‘We Want Them to Have a Voice’: Engaging Diverse Communities

‘We Want Them to Have a Voice’: Engaging Diverse Communities

The planning and design of public spaces, projects in the public realm and in diverse communities are filled with challenges.  One of the most important challenges for the project team is connecting with the local community in an honest, meaningful and productive way. Building a trust during the planning and design process is critical to project success. That trust and the creation of a shared vision can only be reached by blending technical knowledge and community experience or local knowledge.  To ensure that the blend has equal measures of both, the project team must elevate their commitment to identifying and engaging the community, thereby turning up the volume.

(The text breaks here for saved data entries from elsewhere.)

(* ===== verification/ManagedPath.v ===== *)
(** * Paths of the managed namespace

    A clip member lives directly inside one of the four managed directories: lemmas on the
    shape of such paths and of the targets the catalog computes for a move. *)

From Stdlib Require Import Ascii String ZArith Lia Strings.Byte.
From stdpp Require Import base list gmap strings.
From S2P Require Import Prelude PyStr Naming Intents Models Filesystem CatalogDb Catalog.

Definition managed (p : str) : Prop := path_parent p ∈ MANAGED_DIRECTORIES.

Lemma managed_cases dir :
  dir ∈ MANAGED_DIRECTORIES ->
  path_root dir = [] /\ path_parts dir = [dir] /\ slash ∉ dir /\ dir <> [] /\ dir <> u ".".
Proof.
  unfold MANAGED_DIRECTORIES. simpl. rewrite !elem_of_cons, elem_of_nil.
  intros [->|[->|[->|[->|[]]]]]; (split_and!; [done|done| |done|done]);
    apply (bool_decide_eq_true_1 _); vm_compute; reflexivity.
Qed.

Lemma join_no_sep_single l d :
  join_with slash l = d -> slash ∉ d -> Forall (fun q => slash ∉ q) l -> l <> [] -> l = [d].
Proof.
  intros Hj Hd Hl Hne. destruct l as [|a [|b l]]; [done|simpl in Hj; by subst|].
  destruct Hd. rewrite <-Hj. simpl. apply elem_of_app. right. by left.
Qed.

(** A valid path directly inside a managed directory is that directory and its name. *)
Lemma managed_shape p :
  path_ok p -> managed p ->
  path_parts p = [path_parent p; path_name p] /\ p = path_parent p ++ slash :: path_name p.
Proof.
  intros Hp Hm. destruct (path_parts_ok p Hp) as [Hparts Hroot].
  destruct (managed_cases _ Hm) as (_ & _ & Hns & Hne & Hnd).
  assert (Hr : removelast (split_on slash p) = [path_parent p]).
  { apply join_no_sep_single; [|done|..].
    - unfold path_parent. rewrite Hroot, Hparts. unfold as_posix.
      destruct (removelast (split_on slash p)) eqn:E; [|done].
      destruct Hnd. unfold path_parent. by rewrite Hroot, Hparts, E.
    - pose proof (split_on_no_sep slash p) as Hall. pose proof (split_on_not_nil slash p) as Hnn.
      rewrite (app_removelast_last [] Hnn) in Hall. by apply Forall_app in Hall as [? _].
    - intros E. destruct Hnd. unfold path_parent. by rewrite Hroot, Hparts, E. }
  pose proof (app_removelast_last [] (split_on_not_nil slash p)) as Hs. rewrite Hr in Hs.
  assert (Hl : (2 <= length (split_on slash p))%nat) by (rewrite Hs; done).
  split; [|by apply path_parent_name]. rewrite Hparts, Hs. simpl.
  do 2 f_equal. unfold path_name. by rewrite Hparts.
Qed.

Lemma path_name_component p :
  path_ok p -> slash ∉ path_name p /\ path_name p <> [] /\ path_name p <> u ".".
Proof.
  intros Hp. destruct (path_parts_ok p Hp) as [Hparts _].
  apply validate_relative_path_ok in Hp as (_ & _ & _ & Hall).
  pose proof (split_on_no_sep slash p) as Hsep. pose proof (split_on_not_nil slash p) as Hnn.
  assert (Hin : path_name p ∈ split_on slash p).
  { unfold path_name. rewrite Hparts. pose proof (app_removelast_last [] Hnn) as E.
    rewrite E at 2. apply elem_of_app. right. by left. }
  rewrite Forall_forall in Hall, Hsep. destruct (Hall _ Hin) as (_ & ? & ? & _).
  split_and!; [by apply Hsep|done..].
Qed.

(** A component inside a managed directory. *)
Lemma managed_child dir name :
  dir ∈ MANAGED_DIRECTORIES -> slash ∉ name -> name <> [] -> name <> u "." ->
  path_parent (dir ++ slash :: name) = dir /\ path_name (dir ++ slash :: name) = name /\
  path_join dir name = dir ++ slash :: name.
Proof.
  intros (Hr & Hp & Hns & Hne & Hnd)%managed_cases Hs Hn Hd.
  assert (Hparts : path_parts name = [name]).
  { unfold path_parts. rewrite split_on_single by done. cbn [List.filter].
    by rewrite !bool_decide_eq_false_2. }
  assert (Hjp : path_parts (dir ++ slash :: name) = [dir; name]).
  { unfold path_parts. rewrite split_on_app_sep, split_on_single by done. cbn [List.filter].
    by rewrite !bool_decide_eq_false_2. }
  assert (Hjr : path_root (dir ++ slash :: name) = []).
  { destruct dir as [|c dir]; [done|]. unfold path_root.
    assert (char_eqb "/" c = false) as Hc.
    { apply char_eqb_neq. intros <-. apply Hns. by left. }
    change (u "//") with ("/"%char :: u "/"). change (u "///") with ("/"%char :: u "//").
    change (u "/") with ["/"%char]. cbn [startswith app]. by rewrite Hc. }
  split_and!; [|unfold path_name; by rewrite Hjp|unfold path_join; by rewrite Hr, Hp, Hparts].
  unfold path_parent. by rewrite Hjp, Hjr.
Qed.

(** The target of a move lands directly inside its directory, under the same name. *)
Lemma path_join_managed dir p :
  dir ∈ MANAGED_DIRECTORIES -> path_ok p ->
  path_parent (path_join dir (path_name p)) = dir /\
  path_name (path_join dir (path_name p)) = path_name p /\
  path_join dir (path_name p) = dir ++ slash :: path_name p.
Proof.
  intros Hd (Hs & Hn & Hne)%path_name_component.
  destruct (managed_child dir (path_name p)) as (H1 & H2 & H3); [done..|]. by rewrite H3.
Qed.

WithersRavenel’s Senior Director of Design + Planning Gary Warner and Parks and Recreation Director Brian Starkey have decades of experience working with numerous communities on a variety of projects.  Based on their successes and failures, they have developed some insight on how to reach diverse audiences and have meaningful community conversations.  The project team needs to spend time in the community, the process needs to offer multiple opportunities for engagement, community champions need to be involved, and our clients need to support a robust strategy.

The biggest key, Starkey said, is meeting people where they are. Spending time in the community, providing appropriate virtual platforms, and participating in community events can all be part of the overall strategy.  But first who is the community?  It can be the immediate neighborhood, the city, the state, a particular cultural group, or a special interest group.  Frequently, it is a combination and methods of communication need to be specific to each.

Warner said an effective way to understand the community early in the project process is to do your research and walk its streets. “Walking through the community, you can get a truer sense of it,” he said. Businesses can be visited, conversations with owners and residents can be an early chance to gather thoughts and opinions. Additional discussions with the client and research can yield details on a community’s makeup, so a true representative audience is reached.

Location, location, location

The location of meeting sites is another factor that can influence engagement. How accessible is a meeting site? Is the site on a public bus line, particularly if the community involves more pedestrian travel? Would a centralized or more familiar location, such as a church, community center or even outside a grocery store, make it more likely that a larger, representative audience would attend? Can we set up shop at a larger community event to reach a large number and cross-section of people? Are there language barriers that need to be addressed?

Giving community members a variety of options to engage is central to a successful strategy. Ultimately, most of those interested in a project will be encountered through public or virtual meetings, or share their views through surveys and interviews.

“We often adapt our process to be as inclusive as possible,” Warner said. “6 p.m. on a weeknight isn’t going to work for everyone. Sometimes we will go from 7 a.m. to 7 p.m. at one place, so people can come by and meet us and share their thoughts when it works for them.” Multiple meetings on different days and times are another option to allow people who work nontraditional hours the chance to attend.

And while virtual meetings in the time of COVID have become the norm, not all people have access to technology, the skill set or the interest in online gathering. Nowadays, we are doing all of the above: virtual meetings and online surveys plus a live-and-in-person public option with safety and social distancing.

“Reaching out to community leaders and involving them as project champions can strengthen the lines of communication and is also an effective strategy to building engagement,” Starkey said.

“Having community leaders involved in the process that have the same passion for outreach and collaboration that we do, is extremely helpful in getting residents involved,” he said. Starkey understands that building relationships with local leaders, who are not elected officials, goes a long way toward ensuring that all corners of a community are represented.

At the end of the day, effective public engagement comes down to creating trust. To create that trust requires time and the support of our clients to invest that time and follow through with implementation. Project team members need to be aware of their own biases and recognize that community members might not be quick or willing to share their concerns and ideas and aspirations, especially if they feel they have been misled in the past. Our design and planning teams work hard to create trust and overcome that challenge by tailoring the process to the community and trusting it.

“Ultimately, it’s the community’s project,” Warner said. “We want them to have a voice. We need them to have a voice and we feel it is our responsibility as planners, landscape architects and engineers to help turn up the volume of their voice.”

In honor of Black History Month, we’re spotlighting work taking place in North Carolina’s historically black communities. Currently, WithersRavenel is engaged with public space projects in under-resourced communities and we are increasingly aware of the absolutely critical importance of a process designed with equity and inclusivity at its core.  These projects and working with the effected communities have inspired us and we are honored to help tell their stories and establish community places through our work.